Karl Rove, who’d spent the entire campaign season claiming that Obama’s agenda was “Marxian,” took the reinvention route: “Barack Obama understands this is a center-right country and he smartly and wisely ran a campaign that emphasized it.” That claim is so laughable on its face that most conservative pundits wisely skipped it, asserting instead that America is still a “center-right nation,” and that Obama himself is now “moving to the center.” The implication is clear — that Obama is abandoning an out-of-the-mainstream progressive agenda for a more conservative one.
But those rhetorical contortions can’t mask reality: Obama and his agenda were always in the “middle.” That is why he won by over 9 million votes, the largest popular vote margin by a non-incumbent in American history. But that Obama “middle” is not the “center-right” fiction pushed by conservatives and their allies in the traditional media. In fact, the “middle” has been shifting leftward for years now.

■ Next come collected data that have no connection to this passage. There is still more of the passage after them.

Lemma findOne_missing_product_witness :
  stored world_o1 "o1" = Some record_o1 /\
  validate_products (catalog_service [widget])
    (map oi_productId (rec_OrderItem record_o1)) = inr [widget] /\
  Exists (fun orderItem => ~ in_reply [widget] (oi_productId orderItem))
         (rec_OrderItem record_o1) /\
  fst (findOne (catalog_service [widget]) "o1" world_o1)
  = inl (TypeError "name").
Proof.
  assert (Hmissing :
            Exists (fun orderItem => ~ in_reply [widget] (oi_productId orderItem))
                   (rec_OrderItem record_o1)).
  { right. left. simpl. intros [H | []]. discriminate H. }
  split; [reflexivity|]. split; [reflexivity|]. split; [exact Hmissing|].
  exact (findOne_missing_product (catalog_service [widget]) "o1" world_o1
           record_o1 [widget] eq_refl eq_refl Hmissing).
Defined.

(** ** changeStatus *)



(** C6, as worded, fails.  Order [o1] is stored and [PENDING]; the catalog
    cannot be reached.  [changeStatus] to [DELIVERED] throws in [findOne],
    before the update, and the stored order is still [PENDING]. *)
Lemma changeStatus_new_status_counterexample :
  stored world_o1 "o1" = Some record_o1 /\
  DELIVERED <> order_status (rec_order record_o1) /\
  fst (changeStatus catalog_down
         {| cos_id := "o1"; cos_status := DELIVERED |} world_o1)
  = inl (RpcException {| rpc_message := "catalog unreachable";
                         rpc_status := 503 |}) /\
  ~ status_updated catalog_down "o1" DELIVERED world_o1.
Proof.
  split; [reflexivity|]. split; [discriminate|]. split; [reflexivity|].
  intros [r' [Hstored Hstatus]].
  vm_compute in Hstored. injection Hstored as <-. discriminate Hstatus.
Qed.

Lemma changeStatus_new_status_witness :
  stored world_o1 "o1" = Some record_o1 /\
  DELIVERED <> order_status (rec_order record_o1) /\
  validate_products (catalog_service [widget; gadget])
    (map oi_productId (rec_OrderItem record_o1)) = inr [widget; gadget] /\
  Forall (fun orderItem => in_reply [widget; gadget] (oi_productId orderItem))
         (rec_OrderItem record_o1) /\
  exists updated w',
    changeStatus (catalog_service [widget; gadget])
      {| cos_id := "o1"; cos_status := DELIVERED |} world_o1
    = (inr (inr updated), w') /\
    order_status updated = DELIVERED /\
    stored w' "o1" = Some (with_status DELIVERED record_o1) /\
    exists order,
      fst (findOne (catalog_service [widget_repriced; gadget_repriced]) "o1" w')
      = inr order /\
      order_status (owp_order order) = DELIVERED.
Proof.
  assert (Hneq : DELIVERED <> order_status (rec_order record_o1))
    by discriminate.
  assert (Hknown :
            Forall (fun orderItem =>
                      in_reply [widget; gadget] (oi_productId orderItem))
                   (rec_OrderItem record_o1)).
  { repeat apply Forall_cons; try apply Forall_nil;
      unfold in_reply; simpl; auto. }
  assert (Hknown' :
            Forall (fun orderItem =>
                      in_reply [widget_repriced; gadget_repriced]
                               (oi_productId orderItem))
                   (rec_OrderItem record_o1)).
  { repeat apply Forall_cons; try apply Forall_nil;
      unfold in_reply; simpl; auto. }
  split; [reflexivity|]. split; [exact Hneq|]. split; [reflexivity|].
  split; [exact Hknown|].
  destruct (changeStatus_new_status (catalog_service [widget; gadget]) "o1"
              DELIVERED world_o1 record_o1 [widget; gadget]
              eq_refl Hneq eq_refl Hknown)
    as [updated [w' [Hrun [Hstatus [Hstored [_ [_ [_ Hlater]]]]]]]].
  exists updated, w'.
  split; [exact Hrun|]. split; [exact Hstatus|]. split; [exact Hstored|].
  exact (Hlater (catalog_service [widget_repriced; gadget_repriced])
           [widget_repriced; gadget_repriced] eq_refl Hknown').
Defined.

(** ** findAll *)

Lemma findAll_page_witness :
  exists result,
    findAll second_page world_30 = (inr result, world_30) /\
    meta_total (page_meta result) = 25 /\
    meta_lastPage (page_meta result) = 3 /\
    map order_id (page_data result)
    = ["m"; "n"; "o"; "p"; "q"; "s"; "t"; "u"; "v"; "w"]%string.
Proof.
  destruct (findAll_page second_page world_30)
    as [result [Hrun [_ [Htotal [_ [Hdata [_ Hcase]]]]]]].
  exists result.
  split; [exact Hrun|]. split; [exact Htotal|].
  split; [exact (proj1 (Hcase eq_refl eq_refl eq_refl))|].
  rewrite Hdata. reflexivity.
Defined.

(** ** paidOrder *)

(** C2, as worded, fails.  With one receipt per order the second
    application throws; with several receipts per order it leaves two. *)
Lemma paidOrder_twice_counterexample :
  stored world_o1 "o1" = Some record_o1 /\
  ~ paid_twice_as_once OneToOne 200 201 payment_o1 world_o1 /\
  ~ paid_twice_as_once OneToMany 200 201 payment_o1 world_o1.
Proof.
  split; [reflexivity|]. split.
  - intros [paid [w1 [paid' [w2 [H1 [H2 _]]]]]].
    vm_compute in H1. injection H1 as <- <-.
    vm_compute in H2. discriminate H2.
  - intros [paid [w1 [paid' [w2 [H1 [H2 [_ [_ Hone]]]]]]]].
    vm_compute in H1. injection H1 as <- <-.
    vm_compute in H2. injection H2 as <- <-.
    vm_compute in Hone. discriminate Hone.
Qed.

Lemma paidOrder_twice_witness :
  stored world_o1 (paid_orderId payment_o1) = Some record_o1 /\
  rec_OrderReceipt record_o1 = [] /\
  exists paid w1,
    paidOrder OneToOne 200 payment_o1 world_o1 = (inr paid, w1) /\
    order_paid paid = true /\ order_status paid = PAID /\
    receipts w1 "o1"
    = [ {| receipt_url := "https://pay.example/receipt/1" |} ] /\
    paidOrder OneToOne 201 payment_o1 w1
    = (inl (PrismaError RelationViolation), w1).
Proof.
  split; [reflexivity|]. split; [reflexivity|].
  destruct (paidOrder_twice OneToOne 200 201 payment_o1 world_o1 record_o1
              eq_refl eq_refl)
    as [paid [w1 [Hrun [Hpaid [Hstatus [_ [_ [Hreceipts Hsecond]]]]]]]].
  exists paid, w1.
  split; [exact Hrun|]. split; [exact Hpaid|]. split; [exact Hstatus|].
  split; [exact Hreceipts | exact Hsecond].
Defined.

(** * Further properties of the service *)

Section Coverage.

Context {M : Type} {money : Money M}.

Implicit Types (w : World M) (natsClient : ClientProxy M).
Implicit Types (products : list (Product M)) (r : OrderRecord M).

(** ** Lists and lookups *)

Lemma find_app_found {A : Type} (f : A -> bool) (l l' : list A) (x : A) :
  find f l = Some x -> find f (l ++ l') = Some x.
Proof.
  induction l as [|y l IH]; simpl; [discriminate|].
  destruct (f y); [trivial | exact IH].
Qed.

Lemma find_app_missing {A : Type} (f : A -> bool) (l l' : list A) :
  find f l = None -> find f (l ++ l') = find f l'.
Proof.
  induction l as [|y l IH]; simpl; [reflexivity|].
  destruct (f y); [discriminate | exact IH].
Qed.

Lemma existsb_false_find {A : Type} (f : A -> bool) (l : list A) :
  existsb f l = false -> find f l = None.
Proof.
  induction l as [|y l IH]; simpl; [reflexivity|].
  destruct (f y); simpl; [discriminate | exact IH].
Qed.

Lemma mapE_inr_map {A B C : Type} (f : A -> Result B) (g : B -> C)
    (h : A -> C) (l : list A) (ys : list B) :
  (forall x y, f x = inr y -> g y = h x) ->
  mapE f l = inr ys ->
  map g ys = map h l.
Proof.
  intros Hf. revert ys.
  induction l as [|x l IH]; simpl; intros ys H.
  - injection H as <-. reflexivity.
  - destruct (f x) as [e | y] eqn:Ex; [discriminate|].
    destruct (mapE f l) as [e | ys'] eqn:El; [discriminate|].
    injection H as <-. simpl. rewrite (Hf _ _ Ex), (IH _ eq_refl).
    reflexivity.
Qed.

Lemma mapE_inr_Forall {A B : Type} (f : A -> Result B) (P : B -> Prop)
    (l : list A) (ys : list B) :
  (forall x y, f x = inr y -> P y) ->
  mapE f l = inr ys ->
  Forall P ys.
Proof.
  intros Hf. revert ys.
  induction l as [|x l IH]; simpl; intros ys H.
  - injection H as <-. constructor.
  - destruct (f x) as [e | y] eqn:Ex; [discriminate|].
    destruct (mapE f l) as [e | ys'] eqn:El; [discriminate|].
    injection H as <-. constructor; [exact (Hf _ _ Ex) | exact (IH _ eq_refl)].
Qed.

Lemma with_name_found products (orderItem : OrderItem M) :
  find_product products (oi_productId orderItem) <> None ->
  exists named, with_name products orderItem = inr named.
Proof.
  unfold with_name. intros H.
  destruct (find_product products (oi_productId orderItem)); [|congruence].
  eexists. reflexivity.
Qed.

(** The items [create] has priced can all be named: the two lookups read
    the same reply. *)
Lemma priced_then_named products (items : list OrderItemDto)
    (data : list (OrderItem M)) :
  mapE (fun item =>
          match prop "price" product_price
                  (find_product products (item_productId item)) with
          | inl e => inl e
          | inr price =>
              inr {| oi_price := price;
                     oi_quantity := item_quantity item;
                     oi_productId := item_productId item |}
          end) items = inr data ->
  exists named, mapE (with_name products) data = inr named.
Proof.
  intros Hdata.
  assert (Hfound : Forall (fun orderItem =>
                             find_product products (oi_productId orderItem)
                             <> None) data).
  { eapply mapE_inr_Forall; [|exact Hdata]. intros item y Hy. simpl in Hy.
    destruct (find_product products (item_productId item)) eqn:Ef;
      simpl in Hy; [|discriminate].
    injection Hy as <-. simpl. rewrite Ef. discriminate. }
  clear Hdata. induction Hfound as [|orderItem data Hx _ [named IH]]; simpl.
  - eexists. reflexivity.
  - destruct (with_name_found _ _ Hx) as [n Hn]. rewrite Hn, IH.
    eexists. reflexivity.
Qed.

Lemma priced_items_ids products (items : list OrderItemDto) :
  map oi_productId (priced_items products items) = map item_productId items.
Proof. unfold priced_items. rewrite map_map. reflexivity. Qed.

(** ** create *)

(** What [create] does when the reply prices every product and the
    identifier is unused. *)
Lemma create_known natsClient (newId : string) (now : Z)
    (createOrderDto : CreateOrderDto) w products :
  let items := dto_items createOrderDto in
  validate_products natsClient (map item_productId items) = inr products ->
  Forall (fun item => in_reply products (item_productId item)) items ->
  existsb (has_id newId) (orders w) = false ->
  create natsClient newId now createOrderDto w
  = (inr {| owp_order := rec_order (created_record newId now products items);
            owp_OrderItem :=
              named_items products (priced_items products items) |},
     with_orders (orders w ++ [created_record newId now products items])
       (after_send w (ValidateProducts (map item_productId items)))).
Proof.
  intros items Hreply Hknown Hfresh.
  unfold create, bind, send_validate_products, lift. fold items.
  rewrite Hreply.
  rewrite (reduce_total _
             (fun acc item =>
                madd acc (mscale (catalog_price products (item_productId item))
                                 (item_quantity item)))).
  2:{ eapply Forall_impl; [|exact Hknown]. intros item Hin acc. simpl in Hin.
      rewrite (prop_price_in_reply _ _ Hin). reflexivity. }
  rewrite (mapE_total _
             (fun item =>
                {| oi_price := catalog_price products (item_productId item);
                   oi_quantity := item_quantity item;
                   oi_productId := item_productId item |})).
  2:{ eapply Forall_impl; [|exact Hknown]. intros item Hin. simpl in Hin.
      rewrite (prop_price_in_reply _ _ Hin). reflexivity. }
  unfold order_create. simpl orders. rewrite Hfresh. simpl owi_OrderItem.
  fold (priced_items products items).
  rewrite (mapE_total (with_name products)
             (fun orderItem =>
                {| ni_price := oi_price orderItem;
                   ni_quantity := oi_quantity orderItem;
                   ni_productId := oi_productId orderItem;
                   ni_name := catalog_name products (oi_productId orderItem) |})).
  2:{ unfold priced_items. apply Forall_map.
      eapply Forall_impl; [|exact Hknown].
      intros item Hin. simpl in Hin. apply with_name_in_reply. exact Hin. }
  unfold ret, created_record, sum_money, named_items, after_send.
  rewrite fold_left_madd_map, fold_left_quantity, Z.add_0_l. reflexivity.
Qed.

Indeed, what is the “middle” if not the place where the majority of the American people reside? Politically, the American people want withdrawal from Iraq; a sane, non-aggressive foreign policy; a shift to alternate and clean energies; a progressive tax code that taxes the wealthy at higher rates than the middle class; a government healthcare program; and an interventionist, competent government that works to improve people’s lives, not one that leaves them high and dry (or drowning, as the case may be).
“Our polling showed that more than 60 percent of voters identified Obama as a liberal,” top John McCain aide Mark Salter told Politico. “Typically, a candidate is not going to win the presidency with those figures. But I think the country just disregarded it. People didn’t care.”
Wrong. People did care. Obama ran on an explicitly progressive platform, and Americans responded enthusiastically, flocking to his campaign in mind-numbing numbers — rallies topping 100,000 people, 12 million on his e-mail list, a staggering 3.1 million donors. Republicans frantically screamed, “Liberal!” and America responded with a “Right on!” and pulled the lever for the guy. Is that what a “center-right” nation does?
Does a “center-right” nation take a 30-seat Republican advantage in the House and turn it into an 80-seat Democratic advantage in just two election cycles? Does it take a 10-seat Republican advantage in the Senate and turn it into a near-filibuster-proof Democratic majority in the same time frame?
But nothing disproves the “center-right nation” fiction more clearly than the campaign Republicans just ran.
They spent the bulk of the election ranting about “celebrities,” “tire gauges,” “Rev. Wright” and “William Ayers,” then capped it all off with the silly “Joe the Plumber” nonsense. Fear-mongering isn’t a hallmark of a party confident that its agenda is squarely in the American mainstream. Rather, it’s a sign of insecurity — that it can’t win votes by running on substance.
Yet substance was all the voting public wanted this cycle, and they proved it by electing the “liberal.”
Moulitsas is founder and publisher of Daily Kos.